■ TASK DETAILS ■
Everything in the listing below must be duplicated exactly.

■ RECORD SET ■
(** C2. [run_fetch] plans six commands, with these arguments and working
    directories, in this order; what it starts is recorded by [attempts]: the
    commands in order, each started only when every earlier one succeeded,
    none after a failure. *)
Theorem fetch_order opts f (w : World X) :
  let plan := planned (fetch_steps opts) (environ w) in
  map (fun i => (inv_args i, inv_cwd i)) plan
  = [ (["gclient"; "root"], Some (dir opts));
      (["gclient"; "config"; "--spec"; GCLIENT_SPEC], Some (dir opts));
      (sync_args opts, Some (dir opts));
      (["git"; "config"; "diff.ignoreSubmodules"; "dirty"],
       Some (os_path_join (dir opts) "src"));
      (["./build/install-build-deps.sh"], Some (os_path_join (dir opts) "src"));
      (["gclient"; "runhooks"], Some (dir opts)) ] /\
  sync_args opts
  = ["gclient"; "sync"; "--delete_unversioned_trees"; "--nohooks"]
    ++ (if history opts then [] else ["--no-history"])
    ++ match revision opts with
       | Some x => ["--revision"; "src@" +:+ x]
       | None => []
       end /\
  exists done rest,
    spawned (run_fetch spawn opts f w).2 = spawned w ++ done /\
    attempts plan done (run_fetch spawn opts f w).1 /\
    plan = map fst done ++ rest /\
    (forall before ic later, done = before ++ ic :: later ->
       Forall succeeded before) /\
    (rest <> [] -> exists before ic, done = before ++ [ic] /\ failed ic = true).
Proof.
  cbv zeta. split; [reflexivity|].
  split; [unfold sync_args; destruct (history opts), (revision opts); reflexivity|].
  destruct (run_fetch_attempts opts f w) as (done & Hsp & Hat).
  destruct (attempts_prefix _ _ _ Hat) as [rest Hplan].
  exists done, rest. repeat split; try assumption.
  - intros before ic later ->. clear Hsp Hplan.
    remember (planned (fetch_steps opts) (environ w)) as plan eqn:E. clear E.
    remember (before ++ ic :: later) as done eqn:Hd.
    revert before Hd.
    induction Hat as [| i c plan done r Hok _ IH | i c e plan Hbad];
      intros before Hd.
    + destruct before; discriminate.
    + destruct before as [|b before]; [constructor|].
      inversion Hd; subst. constructor; [exact Hok | now apply IH].
    + destruct before as [|b before]; [constructor|].
      inversion Hd as [[Hb Hnil]]. destruct before; discriminate.
  - intros Hrest.
    destruct (run_fetch spawn opts f w).1 as [[]|e].
    + destruct (attempts_returned _ _ _ Hat) as [Hall _].
      rewrite <- Hall in Hplan at 1.
      rewrite <- (app_nil_r (map fst done)) in Hplan at 1.
      apply app_inv_head in Hplan. congruence.
    + destruct (attempts_raised _ _ _ Hat) as (before & i & c & Hd & _ & He).
      exists before, (i, c). split; [exact Hd|].
      unfold failed. simpl. now rewrite He.
Qed.

(** *** The environment *)

Lemma setdefault_lookup k v (e : gmap string string) j :
  setdefault k v e !! j
  = match e !! j with
    | Some x => Some x
    | None => if String.eqb k j then Some v else None
    end.
Proof.
  unfold setdefault. destruct (String.eqb_spec k j) as [-> | Hne].
  - destruct (e !! j) eqn:Hj; [exact Hj|]. now rewrite lookup_insert_eq.
  - destruct (e !! k) eqn:Hk.
    + destruct (e !! j); reflexivity.
    + rewrite lookup_insert_ne by exact Hne. destruct (e !! j); reflexivity.
Qed.

Lemma fold_defaults_lookup l : forall (e : gmap string string) j,
  fold_left (fun e kv => setdefault kv.1 kv.2 e) l e !! j
  = match e !! j with
    | Some x => Some x
    | None => lookup_default j l
    end.
Proof.
  induction l as [|[k v] l IH]; intros e j; simpl.
  - destruct (e !! j); reflexivity.
  - rewrite IH, setdefault_lookup.
    destruct (e !! j); [reflexivity|]. destruct (String.eqb k j); reflexivity.
Qed.


(** *** The log *)






(** C10. Whatever a file at the [--logfile] path held before, after
    [create_logfile] it is cut to length zero on disk and the handle's file
    holds only the announcement line, which is all the file holds once the
    handle is flushed or the process ends. *)
Theorem logfile_truncated p old (w : World X) :
  let before := with_files (<[p := old]> (disk w)) (buffers w) w in
  let f := {| name := p |} in
  let w' := (create_logfile (Some p) before).2 in
  content (disk before) p = old /\
  (create_logfile (Some p) before).1 = Returned f /\
  content (disk w') p = "" /\
  file_text f w' = announcement p +:+ nl /\
  content (disk (file_flush f w').2) p = announcement p +:+ nl /\
  content (disk (finalize w')) p = announcement p +:+ nl.
Proof.
  cbv zeta.
  set (before := with_files (<[p := old]> (disk w)) (buffers w) w).
  destruct (create_logfile_obs (Some p) before) as (Hr & _ & Hd & Hb & _).
  change (chosen_log (Some p) before) with p in Hr, Hd, Hb.
  change (name {| name := p |}) with p in Hd, Hb.
  split; [apply content_insert_eq|].
  split; [exact Hr|].
  split; [exact Hd|].
  split; [unfold file_text; change (name {| name := p |}) with p;
          now rewrite Hd, Hb|].
  split.
  - unfold file_flush. cbn [fst snd disk with_files name].
    rewrite content_insert_eq. now rewrite Hd, Hb.
  - rewrite finalize_content. now rewrite Hd, Hb.
Qed.


End Facts.

(** ** The theorems at concrete runs *)







(** ** Further properties of the script *)

Section More.

Context {X : Type}.
Variable spawn : Invocation -> X -> Completion * X.
Variable Path : string -> string.
Variable argparse_exit : list string -> Z.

■ SOLUTION FOR THIS PROBLEM ■
(** C2. [run_fetch] plans six commands, with these arguments and working
    directories, in this order; what it starts is recorded by [attempts]: the
    commands in order, each started only when every earlier one succeeded,
    none after a failure. *)
Theorem fetch_order opts f (w : World X) :
  let plan := planned (fetch_steps opts) (environ w) in
  map (fun i => (inv_args i, inv_cwd i)) plan
  = [ (["gclient"; "root"], Some (dir opts));
      (["gclient"; "config"; "--spec"; GCLIENT_SPEC], Some (dir opts));
      (sync_args opts, Some (dir opts));
      (["git"; "config"; "diff.ignoreSubmodules"; "dirty"],
       Some (os_path_join (dir opts) "src"));
      (["./build/install-build-deps.sh"], Some (os_path_join (dir opts) "src"));
      (["gclient"; "runhooks"], Some (dir opts)) ] /\
  sync_args opts
  = ["gclient"; "sync"; "--delete_unversioned_trees"; "--nohooks"]
    ++ (if history opts then [] else ["--no-history"])
    ++ match revision opts with
       | Some x => ["--revision"; "src@" +:+ x]
       | None => []
       end /\
  exists done rest,
    spawned (run_fetch spawn opts f w).2 = spawned w ++ done /\
    attempts plan done (run_fetch spawn opts f w).1 /\
    plan = map fst done ++ rest /\
    (forall before ic later, done = before ++ ic :: later ->
       Forall succeeded before) /\
    (rest <> [] -> exists before ic, done = before ++ [ic] /\ failed ic = true).
Proof.
  cbv zeta. split; [reflexivity|].
  split; [unfold sync_args; destruct (history opts), (revision opts); reflexivity|].
  destruct (run_fetch_attempts opts f w) as (done & Hsp & Hat).
  destruct (attempts_prefix _ _ _ Hat) as [rest Hplan].
  exists done, rest. repeat split; try assumption.
  - intros before ic later ->. clear Hsp Hplan.
    remember (planned (fetch_steps opts) (environ w)) as plan eqn:E. clear E.
    remember (before ++ ic :: later) as done eqn:Hd.
    revert before Hd.
    induction Hat as [| i c plan done r Hok _ IH | i c e plan Hbad];
      intros before Hd.
    + destruct before; discriminate.
    + destruct before as [|b before]; [constructor|].
      inversion Hd; subst. constructor; [exact Hok | now apply IH].
    + destruct before as [|b before]; [constructor|].
      inversion Hd as [[Hb Hnil]]. destruct before; discriminate.
  - intros Hrest.
    destruct (run_fetch spawn opts f w).1 as [[]|e].
    + destruct (attempts_returned _ _ _ Hat) as [Hall _].
      rewrite <- Hall in Hplan at 1.
      rewrite <- (app_nil_r (map fst done)) in Hplan at 1.
      apply app_inv_head in Hplan. congruence.
    + destruct (attempts_raised _ _ _ Hat) as (before & i & c & Hd & _ & He).
      exists before, (i, c). split; [exact Hd|].
      unfold failed. simpl. now rewrite He.
Qed.

(** *** The environment *)

Lemma setdefault_lookup k v (e : gmap string string) j :
  setdefault k v e !! j
  = match e !! j with
    | Some x => Some x
    | None => if String.eqb k j then Some v else None
    end.
Proof.
  unfold setdefault. destruct (String.eqb_spec k j) as [-> | Hne].
  - destruct (e !! j) eqn:Hj; [exact Hj|]. now rewrite lookup_insert_eq.
  - destruct (e !! k) eqn:Hk.
    + destruct (e !! j); reflexivity.
    + rewrite lookup_insert_ne by exact Hne. destruct (e !! j); reflexivity.
Qed.

Lemma fold_defaults_lookup l : forall (e : gmap string string) j,
  fold_left (fun e kv => setdefault kv.1 kv.2 e) l e !! j
  = match e !! j with
    | Some x => Some x
    | None => lookup_default j l
    end.
Proof.
  induction l as [|[k v] l IH]; intros e j; simpl.
  - destruct (e !! j); reflexivity.
  - rewrite IH, setdefault_lookup.
    destruct (e !! j); [reflexivity|]. destruct (String.eqb k j); reflexivity.
Qed.


(** *** The log *)






(** C10. Whatever a file at the [--logfile] path held before, after
    [create_logfile] it is cut to length zero on disk and the handle's file
    holds only the announcement line, which is all the file holds once the
    handle is flushed or the process ends. *)
Theorem logfile_truncated p old (w : World X) :
  let before := with_files (<[p := old]> (disk w)) (buffers w) w in
  let f := {| name := p |} in
  let w' := (create_logfile (Some p) before).2 in
  content (disk before) p = old /\
  (create_logfile (Some p) before).1 = Returned f /\
  content (disk w') p = "" /\
  file_text f w' = announcement p +:+ nl /\
  content (disk (file_flush f w').2) p = announcement p +:+ nl /\
  content (disk (finalize w')) p = announcement p +:+ nl.
Proof.
  cbv zeta.
  set (before := with_files (<[p := old]> (disk w)) (buffers w) w).
  destruct (create_logfile_obs (Some p) before) as (Hr & _ & Hd & Hb & _).
  change (chosen_log (Some p) before) with p in Hr, Hd, Hb.
  change (name {| name := p |}) with p in Hd, Hb.
  split; [apply content_insert_eq|].
  split; [exact Hr|].
  split; [exact Hd|].
  split; [unfold file_text; change (name {| name := p |}) with p;
          now rewrite Hd, Hb|].
  split.
  - unfold file_flush. cbn [fst snd disk with_files name].
    rewrite content_insert_eq. now rewrite Hd, Hb.
  - rewrite finalize_content. now rewrite Hd, Hb.
Qed.


End Facts.

(** ** The theorems at concrete runs *)







(** ** Further properties of the script *)

Section More.

Context {X : Type}.
Variable spawn : Invocation -> X -> Completion * X.
Variable Path : string -> string.
Variable argparse_exit : list string -> Z.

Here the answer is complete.